Referring to a Black person as a monkey is racist, right? If you answered that question out loud or in your head you probably said “duh”. While the concept seems obvious enough for us to grasp, global retailer H&M didn’t get the memo. Apparently, their marketing team thought that the picture below was appropriate to market a hoodie to parents.

Screen Shot 2018-01-07 at 6.07.27 PM

In the photo, a black child is wearing a hoodie that refers to the wearer (him) as a monkey. Pretty offensive if I do say so myself! Unfortunately, advertising in the past year wasn’t any better. Dove came under fire in the fall of 2017 for an ad that depicted a Black woman transforming into a white woman.

While Dove said that their intention was not to offend and be insensitive, they certainly missed the mark with consumers of color. Only time will tell how H&M responds to the brewing backlash. The real problem with these examples of poor advertising lies within the marketing and advertising teams themselves. Every year, marketing graduates are released into the real world without any real knowledge. These graduates can create a marketing plan, come up with a catchy phrase and pitch it to the execs, but what they lack is a genuine understanding of their target audience. That, my friends, is the recipe for a major marketing disaster.

Perhaps something that should be added to the marketing curriculum is a course that educates students about things that are culturally offensive to various groups in the country and abroad. If the professionals (and I do say that lightly) at H&M had conducted any amount of research, they would have learned that referring to a human of color as a monkey is highly offensive. Let’s do our goo-goos (Google) shall we?

When you Google if the term monkey is racist, over 1.15 million hits appear. With so many hits, as a marketing professional myself I would assume the topic is something widely talked about and perhaps debated. As a marketer assigned with the task of posting a Black child in the approved design, I would steer clear from using any association of the word with a child of color. In fact, maybe we should just trash the hoodie all together! That’s another battle for another department, though.

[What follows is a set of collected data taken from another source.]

(** [driver_location_set_interval] hands both intervals, in the order it
    got them, to the driver's [set_interval] with the bound handle when
    descriptor, slot and instance are all there, and otherwise returns the
    state it was given. *)
Theorem driver_location_set_interval_forwards (ms dist : Z) (st : state world) :
  (forall drv data f,
     location_driver st = Some drv -> set_interval drv = Some f ->
     location_data st = Some data ->
     driver_location_set_interval ms dist st
     = emit (ev_set_interval (ident drv) data ms dist)
         (set_world (f data ms dist (the_world st)) st))
  /\ (location_driver st = None
      \/ (exists drv, location_driver st = Some drv /\ set_interval drv = None)
      \/ location_data st = None ->
      driver_location_set_interval ms dist st = st).
Proof.
  unfold driver_location_set_interval. split.
  - intros drv data f Hdrv Hslot Hdata. rewrite Hdrv, Hdata, Hslot. reflexivity.
  - intros [ H | [ (drv & Hdrv & Hslot) | H ] ].
    + rewrite H. reflexivity.
    + rewrite Hdrv, Hslot. destruct (location_data st); reflexivity.
    + rewrite H. destruct (location_driver st); reflexivity.
Qed.

Lemma forwarders_keep_flags (c : ctx world) (st : state world) :
  (location_driver_active (snd (driver_location_start c st)) = location_driver_active st
   /\ location_driver_data_own (snd (driver_location_start c st))
      = location_driver_data_own st)
  /\ (location_driver_active (driver_location_stop st) = location_driver_active st
      /\ location_driver_data_own (driver_location_stop st)
         = location_driver_data_own st)
  /\ (forall ms dist,
        location_driver_active (driver_location_set_interval ms dist st)
        = location_driver_active st
        /\ location_driver_data_own (driver_location_set_interval ms dist st)
           = location_driver_data_own st)
  /\ (forall out,
        location_driver_active (snd (driver_location_get_position out st))
        = location_driver_active st
        /\ location_driver_data_own (snd (driver_location_get_position out st))
           = location_driver_data_own st).
Proof.
  unfold driver_location_start, driver_location_stop,
    driver_location_set_interval, driver_location_get_position.
  destruct (location_driver st) as [ drv | ];
    destruct (location_data st) as [ data | ];
    repeat split; intros;
    repeat match goal with
           | |- context [match ?x with _ => _ end] => destruct x
           end;
    reflexivity.
Qed.
(** * sasctl.pzmm.model_parameters: hyperparameter and KPI helpers

    A shallow embedding of [src/sasctl/pzmm/model_parameters.py] and the
    properties of its functions: [_find_file], and of [ModelParameters] the
    methods [_update_json], [generate_hyperparameters], [get_hyperparameters],
    [add_hyperparameters], [get_project_kpis] and the batch loop
    [update_kpis].

    Conventions of the embedding.
    - A Python [str] is a [string]; a character stands for a code point
      below 256, and [lower], [strip] and the JSON escapes follow Python on
      that range.
    - A Python value is a [pyval]; a [dict] (a [RestObj] is one) is an
      association list in insertion order, read with [dict_get] and written
      with [dict_set].
    - A function that may raise returns a [result]; a function that talks to
      the model repository or to the session returns an [M], the pair of the
      calls it made, in order, and its result.
    - The model repository ([mr]), the session and [is_uuid] are outside this
      file of the repository: they are the fields of a [client].
    - A pandas DataFrame is its column labels and its rows of cells; what
      pandas does is written out for the calls the source makes. *)

From Stdlib Require Import List String Ascii Bool ZArith Lia Arith.
From Stdlib Require Import DecimalString.
Import ListNotations.
Local Open Scope list_scope.
Local Open Scope string_scope.

Set Implicit Arguments.
Set Warnings "-register-all".

(** ** Strings *)

Definition chr (n : nat) : ascii := ascii_of_nat n.
Definition str1 (c : ascii) : string := String c EmptyString.
Definition dquote : string := str1 (chr 34).
Definition newline : string := str1 (chr 10).

Definition is_empty (s : string) : bool :=
  match s with EmptyString => true | String _ _ => false end.

Definition in_range (lo hi n : nat) : bool := Nat.leb lo n && Nat.leb n hi.

(** [str.lower] on one character: A-Z, and the upper-case letters of the
    Latin-1 block (all of 192..222 but the multiplication sign 215). *)
Definition lower_char (c : ascii) : ascii :=
  let n := nat_of_ascii c in
  if in_range 65 90 n || in_range 192 214 n || in_range 216 222 n
  then ascii_of_nat (n + 32) else c.

Fixpoint lower (s : string) : string :=
  match s with
  | EmptyString => EmptyString
  | String c s' => String (lower_char c) (lower s')
  end.

Fixpoint prefixb (p s : string) : bool :=
  match p, s with
  | EmptyString, _ => true
  | String _ _, EmptyString => false
  | String a p', String b s' => Ascii.eqb a b && prefixb p' s'
  end.

(** Python's [p in s] on strings. *)
Fixpoint containsb (p s : string) : bool :=
  prefixb p s ||
  match s with
  | EmptyString => false
  | String _ s' => containsb p s'
  end.

(** The characters [str.strip] removes: [str.isspace] below 256. *)
Definition is_space (c : ascii) : bool :=
  let n := nat_of_ascii c in
  in_range 9 13 n || in_range 28 32 n || Nat.eqb n 133 || Nat.eqb n 160.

Needless to say (or maybe it is needed), researching your target audience is imperative to promoting your product in an effective way. The last thing a brand should do is omit that step. In the case of Dove, they’ve lost customers and had to deal with a ton of backlash on social media. The same will happen for H&M and any other brands that fail to make themselves aware of history. I can only imagine if things would have gone differently if more people of color had a hand in the decision-making process. That’s a topic for another post, though.

What I want to know is, how do you feel about the ad? Also, is there a diversity issue in the fields of marketing and advertising? Leave a comment below. I’d love to discuss your thoughts on this.

Published by Keiana Holleman

Proud HBCU alumna with a degree in communications seeking to change the world through writing, marketing, and social media!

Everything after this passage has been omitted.